In the first chapter over 50 O-linked oligosaccharides chemically released from egg jelly of Xenopus borealis are analyzed with MALDI MS; approximately 30 oligosaccharides are structurally elucidated by infrared multiphoton dissociation (IRMPD) MS. Coupled with specific and targeted exoglycosidases, MS analyses further determined structures of 12 glycans. Surprisingly, there are no anionic glycans observed in the egg jelly of the species, in contrast to its relatives, X. laevis and X. tropicalis.; Chapter 2 describes collision-induced dissociation (CID), a commonly used tandem MS technique, as an efficient analytical tool in the structure determination of O-linked glycans. The structural information of glycans can be obtained from fragment ions in CID MS spectra.; The use of infrared multiphoton dissociation (IRMPD), another tandem MS technique, to obtain structural information for O- and N-linked oligosaccharides is illustrated in Chapter 3. The richer fragmentation of glycans with IRMPD allows rapid and efficient structure assignments. The IRMPD and CID behaviors of oligosaccharides are compared.; Chapter 4 covers the characterization of glycosylation changes between pooled normal control and pooled ovarian cancer sera in some specific glycoproteins with an approach combining protein biochemistry and MALDI MS analysis. Four glycoproteins have been identified using in-gel trypsin digestion and protein database searching. In ovarian cancer sera, apolipoprotein B-100 precursor (370 kD) is apparently down-regulated. MS analyses of glycans in identified glycoproteins show that there are glycosylation changes between normal and cancer patients in each of the glycoproteins.; A glycomic approach is demonstrated in Chapter 5 to identify unique glycans in human serum as potential markers for ovarian cancer by rapidly profiling the globally released oligosaccharides.
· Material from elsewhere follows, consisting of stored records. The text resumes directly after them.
(** * Cash-flow engine: alias registry, value store and the four formulas

    A shallow embedding of [cash_flow_engine.py].

    - A Python [str] is a sequence of Unicode code points: [list N].
      Literals are written as UTF-8 text and decoded by [u].
    - A Python [float] is an IEEE 754 binary64: Rocq's primitive [float].
    - The three dictionaries of [FinancialCalculator] are [gmap]s.
    - A method is a function from the object to an outcome (a value or a
      raised exception), the object afterwards and the lines it printed.
    - [print] writes to a UTF-8 text stream with strict error handling
      (Python's default): a line that holds a surrogate code point is not
      written, the call raises [UnicodeEncodeError]. *)

From Stdlib Require Import NArith List Floats.PrimFloat Lia.
From stdpp Require Import base option list gmap strings.

Open Scope N_scope.

(** ** Strings *)

Abbreviation str := (list N).

(** UTF-8 decoding of a byte sequence, used for literals only. *)
Fixpoint utf8 (bs : list N) : str :=
  match bs with
  | [] => []
  | b0 :: r0 =>
    if b0 <? 128 then b0 :: utf8 r0
    else match r0 with
    | [] => []
    | b1 :: r1 =>
      if b0 <? 224 then ((b0 - 192) * 64 + (b1 - 128)) :: utf8 r1
      else match r1 with
      | [] => []
      | b2 :: r2 =>
        if b0 <? 240
        then ((b0 - 224) * 4096 + (b1 - 128) * 64 + (b2 - 128)) :: utf8 r2
        else match r2 with
        | [] => []
        | b3 :: r3 =>
          ((b0 - 240) * 262144 + (b1 - 128) * 4096
           + (b2 - 128) * 64 + (b3 - 128)) :: utf8 r3
        end
      end
    end
  end.

Definition u (s : string) : str :=
  utf8 (map Ascii.N_of_ascii (String.list_ascii_of_string s)).

(** [str.strip()] without argument removes the code points for which
    CPython's [_PyUnicode_IsWhitespace] holds. *)
Definition is_space (c : N) : bool :=
  ((9 <=? c) && (c <=? 13)) || ((28 <=? c) && (c <=? 32))
  || (c =? 133) || (c =? 160) || (c =? 5760)
  || ((8192 <=? c) && (c <=? 8202))
  || (c =? 8232) || (c =? 8233) || (c =? 8239) || (c =? 8287)
  || (c =? 12288).

Fixpoint lstrip (s : str) : str :=
  match s with
  | [] => []
  | c :: r => if is_space c then lstrip r else s
  end.

Definition rstrip (s : str) : str := rev (lstrip (rev s)).

Definition strip (s : str) : str := rstrip (lstrip s).

(** The surrogate code points U+D800..U+DFFF: a Python [str] may hold
    them, they have no case and no white space among them, and the UTF-8
    codec refuses to encode them. *)
Definition is_surrogate (c : N) : bool := (55296 <=? c) && (c <=? 57343).

(** [s.encode("utf-8")] succeeds. *)
Definition encodable (s : str) : bool :=
  forallb (fun c => negb (is_surrogate c)) s.

(** The part of Unicode whose lower-casing is written out: Basic Latin,
    the Cyrillic letters U+0400..U+045F and the white space. *)
Definition is_cyrillic (c : N) : bool := (1024 <=? c) && (c <=? 1119).

Definition plain (c : N) : bool := (c <? 128) || is_cyrillic c || is_space c.

Definition lower_cp (c : N) : N :=
  if (65 <=? c) && (c <=? 90) then c + 32
  else if (1024 <=? c) && (c <=? 1039) then c + 80
  else if (1040 <=? c) && (c <=? 1071) then c + 32
  else c.

Definition upper_cp (c : N) : N :=
  if (97 <=? c) && (c <=? 122) then c - 32
  else if (1104 <=? c) && (c <=? 1119) then c - 80
  else if (1072 <=? c) && (c <=? 1103) then c - 32
  else c.

(** ** Indicator *)

Module Indicator.
Record t := mk { id : str; display_name : str; aliases : list str }.
End Indicator.

(** ** FinancialCalculator *)

Record FinancialCalculator := mkFC {
  data : gmap str float;
  registry : gmap str Indicator.t;
  alias_map : gmap str str
}.

(** ** Outcomes of a method call *)

(** What [print] writes, one constructor per format string:
    [SetLine d i v] is "Set 'd' (i) = v" and
    [WarnLine n] is "Warning: Unknown indicator 'n', returning 0.0". *)
Inductive Line :=
| SetLine (display_name canonical_id : str) (value : float)
| WarnLine (name : str).

(** The fixed text of a line and the digits of a float are ASCII: a line
    can be encoded when the strings put into it can. *)
Definition line_encodable (l : Line) : bool :=
  match l with
  | SetLine display_name canonical_id _ =>
    encodable display_name && encodable canonical_id
  | WarnLine name => encodable name
  end.

Inductive Exn :=
| ValueError (msg : str)
| KeyError (key : str)
| UnicodeEncodeError (line : Line).

Inductive outcome (A : Type) :=
| Return (a : A)
| Raise (e : Exn).
Arguments Return {A} a.
Arguments Raise {A} e.

(** A method: the object before, to the outcome, the object after and the
    lines printed. An exception keeps the writes made before it. *)
Definition M (A : Type) : Type :=
  FinancialCalculator -> outcome A * FinancialCalculator * list Line.

#[export] Instance M_ret : MRet M := fun A a self => (Return a, self, []).

#[export] Instance M_bind : MBind M := fun A B k m self =>
  match m self with
  | (Return a, self', out) =>
    let '(r, self'', out') := k a self' in (r, self'', out ++ out')
  | (Raise e, self', out) => (Raise e, self', out)
  end.

Definition raise {A} (e : Exn) : M A := fun self => (Raise e, self, []).

(** [print(line)] on a UTF-8 stream: the line is encoded before anything
    is written. *)
Definition print (l : Line) : M unit :=
  fun self =>
    if line_encodable l then (Return tt, self, [l])
    else (Raise (UnicodeEncodeError l), self, []).

Definition gets {A} (f : FinancialCalculator -> A) : M A :=
  fun self => (Return (f self), self, []).

(** [self.data[key] = value] *)
Definition data_setitem (key : str) (value : float) : M unit :=
  fun self =>
    (Return tt,
     mkFC (<[ key := value ]> (data self)) (registry self) (alias_map self),
     []).

(** [self.registry[key]] *)
Definition registry_getitem (key : str) : M Indicator.t :=
  fun self =>
    match registry self !! key with
    | Some ind => (Return ind, self, [])
    | None => (Raise (KeyError key), self, [])
    end.

(** [try: m except Exception: pass]: a client that goes on after a call
    raised. *)
Definition attempt {A} (m : M A) : M unit :=
  fun self => let '(_, self', out) := m self in (Return tt, self', out).

(** [d.get(key, 0.0)] *)
Definition stored (d : gmap str float) (key : str) : float :=
  default 0%float (d !! key).

Definition result {A} (x : outcome A * FinancialCalculator * list Line)
  : outcome A := x.1.1.

Definition after {A} (x : outcome A * FinancialCalculator * list Line)
  : FinancialCalculator := x.1.2.

Definition printed {A} (x : outcome A * FinancialCalculator * list Line)
  : list Line := x.2.

Section Engine.

(** [str.lower()] maps each code point to its full lower-case mapping, one
    position at a time; the mapping of a position may look at the text
    around it (as for U+03A3). Outside the part written out above (and the
    surrogates, which have no case) the mapping is left open:
    [lower_special before c after]. *)
Variable lower_special : str -> N -> str -> str.

Fixpoint lower_from (before s : str) : str :=
  match s with
  | [] => []
  | c :: r =>
    (if plain c || is_surrogate c then [lower_cp c]
     else lower_special before c r)
      ++ lower_from (before ++ [c]) r
  end.

Definition lower (s : str) : str := lower_from [] s.

(** [Indicator.__init__]: the aliases are kept lower-cased and stripped. *)
Definition Indicator_init (id display_name : str) (aliases : list str)
  : Indicator.t :=
  Indicator.mk id display_name (map (fun a => strip (lower a)) aliases).

(** The helper [reg] of [_initialize_registry]. *)
Definition reg (id name : str) (aliases : list str)
    (self : FinancialCalculator) : FinancialCalculator :=
  let ind := Indicator_init id name aliases in
  let r := <[ id := ind ]> (registry self) in
  let m := <[ lower id := id ]> (alias_map self) in
  let m := <[ lower name := id ]> m in
  let m := fold_left (fun m alias => <[ alias := id ]> m)
                     (Indicator.aliases ind) m in
  mkFC (data self) r m.

(** [_initialize_registry]: the fixed catalogue, registered in this order. *)
Definition _initialize_registry (self : FinancialCalculator)
  : FinancialCalculator :=
  let self :=
    reg (u "OperationalCF") (u "Операционный денежный поток")
      [u "delOperationalCF"; u "OCF"; u "delOCF"; u "Operational Cash Flow"] self in
  let self :=
    reg (u "InvestingCF") (u "Инвестиционный денежный поток")
      [u "delInvestingCF"; u "ICF"; u "delICF"; u "Investing Cash Flow"] self in
  let self :=
    reg (u "FinancingCF") (u "Финансовый денежный поток")
      [u "delFinancingCF"; u "FCF"; u "delFCF"; u "Financing Cash Flow"] self in
  let self :=
    reg (u "Cash") (u "Денежные средства")
      [u "delCash"; u "C"; u "delC"; u "Cash"] self in
  let self :=
    reg (u "assets") (u "Активы")
      [u "delAssets"; u "A"; u "delA"; u "Assets"] self in
  let self :=
    reg (u "liabilities") (u "Обязательства")
      [u "delLiabilities"; u "L"; u "delL"; u "Liabilities"] self in
  let self :=
    reg (u "equity") (u "Собственный капитал")
      [u "delEquity"; u "E"; u "delE"; u "Equity"] self in
  let self :=
    reg (u "retained_earnings") (u "Накопленная прибыль")
      [u "delRetainedEarnings"; u "RE"; u "delRE"; u "Retained Earnings"] self in
  let self :=
    reg (u "current_assets") (u "Оборотные активы")
      [u "delCurrentAssets"; u "CA"; u "delCA"; u "Current Assets"] self in
  let self :=
    reg (u "non_current_assets") (u "Внеоборотные активы")
      [u "delNonCurrentAssets"; u "NCA"; u "delNCA"; u "Non-Current Assets"] self in
  let self :=
    reg (u "contributed_capital") (u "Акционерный капитал")
      [u "delContributedCapital"; u "CC"; u "delCC"; u "Contributed Capital"] self in
  let self :=
    reg (u "other_equity") (u "Прочий собственный капитал")
      [u "delOtherEquity"; u "OE"; u "delOE"; u "Other Equity"; u "other_equity"] self in
  let self :=
    reg (u "non-current liabilities") (u "Долгосрочные обязательства")
      [u "delNonCurrentLiabilities"; u "NCL"; u "delNCL"; u "Non-Current Liabilities"; u "non-current_liabilities"] self in
  let self :=
    reg (u "net_income") (u "Чистая прибыль")
      [u "delNetIncome"; u "NI"; u "Net Income"; u "net income"] self in
  let self :=
    reg (u "dividends") (u "Дивиденды")
      [u "delDividends"; u "Div"; u "delDiv"; u "Dividends"] self in
  let self :=
    reg (u "net_accounts_receivable") (u "Дебиторская задолженность (за вычетом резерва по сомнительным долгам и прочих резервов)")
      [u "delNetAccountsReceivable"; u "NetA/R"; u "delNetA/R"; u "Net Accounts Receivable"; u "net accounts receivable"] self in
  let self :=
    reg (u "inventory") (u "Товарно-материальные запасы")
      [u "delInventory"; u "Inv"; u "delInv"; u "Inventory"] self in
  let self :=
    reg (u "other_current_assets") (u "Прочие оборотные активы")
      [u "delOtherCurrentAssets"; u "OCA"; u "delOCA"; u "Other Current Assets"] self in
  let self :=
    reg (u "net_property, plant & equipment") (u "Основные средства (за вычетом накопленной амортизации)")
      [u "delNetPropertyPlantEquipment"; u "NetPPE"; u "delNetPPE"; u "Net Property Plant Equipment"; u "net property plant equipment"] self in
  let self :=
    reg (u "other_non_current_assets") (u "Прочие внеборотные активы")
      [u "delOtherNonCurrentAssets"; u "ONCA"; u "delONCA"; u "Other Non-Current Assets"] self in
  let self :=
    reg (u "depreciation_expence") (u "Амортизация")
      [u "delDepreciationExpence"; u "DE"; u "delDE"; u "DepExp"; u "Depreciation Expence"; u "depreciation_expence"] self in
  reg (u "gain_loss_on_disposal_of_PPE") (u "Прибыль (убыток) от реализации объектов основных средств")
    [u "delGainLossOnDisposalOfPPE"; u "GLODOPPE"; u "Gain(Loss)"; u "delGain(Loss)"; u "Gain Loss On Disposal Of PPE"; u "gain loss on disposal of ppe"] self.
Changes in protein glycosylation are monitored and analyzed by MALDI-FT MS. It is shown that at least fifteen unique glycan markers are present in all cancer patients but absent in normal individuals. The structures of some glycan markers are assigned putatively by IRMPD MS. The approach has been compared with the CA125 diagnostic test, a currently employed clinical blood test for ovarian cancer.